An article provided some interesting ideas for mitigating the process and effects of aging.
Main point: “The factors that most influence our lifespan are about what you’d expect: diet and exercise.”
More about it:
- What and why:
- “…humans who restrict calories have much better health and low risk of chronic disease.”
- “…most of the benefits of fasting come from just one thing: eating fewer carbohydrates, which are the main nutrient found in foods such as bread, pastries, pasta, rice, potatoes, and sugar.”
- “…aging also leads to loss of muscle…loss of muscle leads to worse health, chronic disease, and ultimately, frailty.”
- “When both food [lower carbohydrates] and body composition [muscle] are optimized, long life and good health ensues.”
- How:
- “To build and retain muscle, diets should contain an adequate amount of protein.”

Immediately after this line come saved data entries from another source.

(** C1.  For every URL whose characters are ASCII or percent-encodable
    (Unicode scalar values), [url_to_filename] returns a file name that
    [filename_to_url] decodes to the very same URL, and no other such URL
    has that file name: the encoding is injective and losslessly
    reversible. *)
Theorem url_filename_roundtrip url :
  encodable url = true ->
  exists name,
    url_to_filename url = Ok name /\
    filename_to_url name = Ok url /\
    forall url', encodable url' = true -> url_to_filename url' = Ok name ->
      url' = url.
Proof.
  intros He. destruct (roundtrip_aux url He) as (name & Hn & Hb).
  exists name. split; [exact Hn|]. split; [exact Hb|].
  intros url' He' Hn'.
  destruct (roundtrip_aux url' He') as (name' & Hn'' & Hb'). congruence.
Qed.

(** * Facts about the browser *)

Section Effects.

Variable E : Env.

Lemma bind_ok {A B} (m : M A) (k : A -> M B) st a st' :
  m st = (Ok a, st') -> bind m k st = k a st'.
Proof. intros H. unfold bind. rewrite H. reflexivity. Qed.

Lemma bind_raise {A B} (m : M A) (k : A -> M B) st e st' :
  m st = (Raise e, st') -> bind m k st = (Raise e, st').
Proof. intros H. unfold bind. rewrite H. reflexivity. Qed.


Lemma retrievals_app tr1 tr2 :
  retrievals (tr1 ++ tr2) = (retrievals tr1 + retrievals tr2)%nat.
Proof. induction tr1 as [|ev t IH]; cbn; [reflexivity|]. rewrite IH. lia. Qed.

Lemma bind_inv {A B} (m : M A) (k : A -> M B) st r st' :
  bind m k st = (r, st') ->
  (exists a st1, m st = (Ok a, st1) /\ k a st1 = (r, st')) \/
  (exists e, m st = (Raise e, st') /\ r = Raise e).
Proof.
  unfold bind. destruct (m st) as [[a|e] st1]; intros H.
  - left. eauto.
  - right. injection H as <- <-. eauto.
Qed.

Lemma catch_inv {A} (m : M A) (h : exn -> M A) st r st' :
  catch m h st = (r, st') ->
  (exists a, m st = (Ok a, st') /\ r = Ok a) \/
  (exists e st1, m st = (Raise e, st1) /\ h e st1 = (r, st')).
Proof.
  unfold catch. destruct (m st) as [[a|e] st1]; intros H.
  - left. injection H as <- <-. eauto.
  - right. eauto.
Qed.

Lemma uses_weaken {A} n n' (m : M A) : uses n m -> (n <= n')%nat -> uses n' m.
Proof. intros H Hn st r st' Hm. destruct (H _ _ _ Hm). split; [assumption|lia]. Qed.

Lemma uses_ret {A} (a : A) : uses 0 (ret a).
Proof. intros st r st' [= <- <-]. split; [reflexivity|lia]. Qed.

Lemma uses_raise {A} e : uses 0 (@raise A e).
Proof. intros st r st' [= <- <-]. split; [reflexivity|lia]. Qed.

Lemma uses_lift {A} (x : result A) : uses 0 (lift x).
Proof. intros st r st' [= <- <-]. split; [reflexivity|lia]. Qed.

Lemma uses_get_self : uses 0 get_self.
Proof. intros st r st' [= <- <-]. split; [reflexivity|lia]. Qed.

Lemma uses_tick : uses 0 tick.
Proof. intros st r st' [= <- <-]. split; [reflexivity|cbn; lia]. Qed.

Lemma uses_emit ev : uses (if is_retrieval ev then 1 else 0) (emit ev).
Proof.
  intros st r st' [= <- <-]. split; [reflexivity|]. cbn.
  rewrite retrievals_app. cbn. lia.
Qed.

Lemma uses_log l msg : uses 0 (emit (Log l msg)).
Proof. apply (uses_emit (Log l msg)). Qed.

Lemma uses_set_file path data : uses 0 (set_file path data).
Proof. intros st r st' [= <- <-]. split; [reflexivity|cbn; lia]. Qed.

Lemma uses_bind {A B} n1 n2 (m : M A) (k : A -> M B) :
  uses n1 m -> (forall a, uses n2 (k a)) -> uses (n1 + n2) (bind m k).
Proof.
  intros Hm Hk st r st' H.
  apply bind_inv in H as [(a & st1 & H1 & H2)|(e & H1 & ->)].
  - destruct (Hm _ _ _ H1) as [S1 R1]. destruct (Hk a _ _ _ H2) as [S2 R2].
    split; [congruence|lia].
  - destruct (Hm _ _ _ H1) as [S1 R1]. split; [assumption|lia].
Qed.

Lemma uses_catch {A} n1 n2 (m : M A) (h : exn -> M A) :
  uses n1 m -> (forall e, uses n2 (h e)) -> uses (n1 + n2) (catch m h).
Proof.
  intros Hm Hh st r st' H.
  apply catch_inv in H as [(a & H1 & ->)|(e & st1 & H1 & H2)].
  - destruct (Hm _ _ _ H1) as [S1 R1]. split; [assumption|lia].
  - destruct (Hm _ _ _ H1) as [S1 R1]. destruct (Hh e _ _ _ H2) as [S2 R2].
    split; [congruence|lia].
Qed.

Lemma uses_if {A} n (c : bool) (m1 m2 : M A) :
  uses n m1 -> uses n m2 -> uses n (if c then m1 else m2).
Proof. destruct c; auto. Qed.

Lemma uses_read_file path : uses 1 (read_file path).
Proof.
  unfold read_file. apply (uses_bind 1 0); [apply (uses_emit (DiskRead path))|].
  intros _ st r st' H. destruct (files (world st) !! path) as [[errno|data]|];
    injection H as <- <-; (split; [reflexivity|lia]).
Qed.

Lemma uses_write_file path raw : uses 0 (write_file path raw).
Proof.
  unfold write_file. apply (uses_bind 0 0); [apply (uses_emit (DiskWrite path))|].
  intros _. apply (uses_bind 0 0).
  { intros st r st' [= <- <-]. split; [reflexivity|lia]. }
  intros st0. destruct (files (world st0) !! path) as [[errno|data]|].
  - apply uses_raise.
  - apply (uses_bind 0 0); [apply uses_set_file|]. intros _.
    apply (uses_bind 0 0); [apply uses_lift|]. intros d. apply uses_set_file.
  - apply (uses_bind 0 0); [apply uses_set_file|]. intros _.
    apply (uses_bind 0 0); [apply uses_lift|]. intros d. apply uses_set_file.
Qed.


Lemma get_page_hit url as_json st raw :
  cache (self st) !! url = Some raw ->
  get_page E url as_json true st =
  (loads_if E as_json raw,
   logged st INFO (lit "Loading content instead of URL " ++ url
                   ++ lit " from in-memory cache")).
Proof.
  intros H. unfold get_page, bind, get_self. rewrite H. reflexivity.
Qed.


Lemma uses__decode_content url raw as_json : uses 0 (_decode_content E url raw as_json).
Proof.
  unfold _decode_content. apply (uses_catch 0 0); [apply uses_lift|].
  intros e. destruct (isinstance e cJSONDecodeError); [|apply uses_raise].
  apply (uses_bind 0 0); [apply uses_log|]. intros _. apply uses_raise.
Qed.

Lemma uses_first_of {A} (l : list A) : uses 0 (first_of l).
Proof. destruct l; [apply uses_raise|apply uses_ret]. Qed.

Ltac uses0 :=
  repeat first
    [ apply uses_ret | apply uses_raise | apply uses_lift | apply uses_log
    | apply uses_tick | apply uses_get_self | apply uses_first_of
    | apply uses__decode_content | apply uses_write_file | apply uses_set_file
    | apply (uses_emit (CertProbe _))
    | apply (uses_bind 0 0); [|intros ?]
    | apply (uses_catch 0 0); [|intros ?]
    | match goal with |- uses 0 (if ?c then _ else _) => destruct c end ].

Lemma uses__get url as_json : uses 1 (_get E url as_json).
Proof.
  unfold _get. apply (uses_bind 0 1); [apply uses_get_self|]. intros b.
  apply (uses_bind 0 1); [apply uses_lift|]. intros parsed_url.
  apply (uses_bind 1 0).
  - apply (uses_catch 1 0).
    + apply (uses_bind 1 0); [apply (uses_emit (NetGet url))|]. intros _. uses0.
    + intros e. uses0.
  - intros r. uses0.
Qed.


Lemma uses_load_fixture b url filename : uses 1 (load_fixture b url filename).
Proof.
  unfold load_fixture. apply (uses_catch 1 0); [apply uses_read_file|].
  intros e. destruct (isinstance e cOSError); [|apply uses_raise].
  destruct e; try apply uses_raise.
  destruct (errno =? ENOENT)%Z; [|apply uses_raise].
  apply (uses_bind 0 0); [apply uses_log|]. intros _. apply uses_raise.
Qed.

Lemma uses_resolve b url filename as_json use_cache :
  uses 1 (resolve E b url filename as_json use_cache).
Proof.
  unfold resolve. destruct (load b && use_cache).
  - apply (uses_bind 0 1); [apply uses_log|]. intros _.
    apply (uses_bind 1 0); [apply uses_load_fixture|intros ?; apply uses_lift].
  - apply (uses_bind 0 1); [apply uses_lift|]. intros ?. apply uses__get.
Qed.

Lemma uses_persist b url filename raw : uses 0 (persist b url filename raw).
Proof.
  unfold persist. destruct (save b); [|apply uses_ret].
  apply (uses_bind 0 0); [apply uses_log|]. intros _. apply uses_write_file.
Qed.

Lemma with_cache_id b : with_cache b (cache b) = b.
Proof. destruct b; reflexivity. Qed.

Lemma get_page_miss_eq url as_json use_cache st :
  (use_cache = false \/ cache (self st) !! url = None) ->
  get_page E url as_json use_cache st =
  get_page_miss E url as_json use_cache (self st) st.
Proof.
  intros H. unfold get_page, bind at 1, get_self.
  destruct H as [->| ->]; [destruct (cache (self st) !! url)|destruct use_cache];
    reflexivity.
Qed.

- “…everyone should do some form of strength training.”
Things to think about:
- There are no magic bullets.
- Nordic walking engages the upper body muscles in addition to the lower body muscles.
- Supplemental exercises can include weight machines, resistance bands, and body weight exercises.
- Pay attention to Nordic Walking Guy’s 3rd rule: Everything counts, but count what matters! Even the bad foods you eat count but not in good ways. What matters are the good foods you eat to replace the bad foods.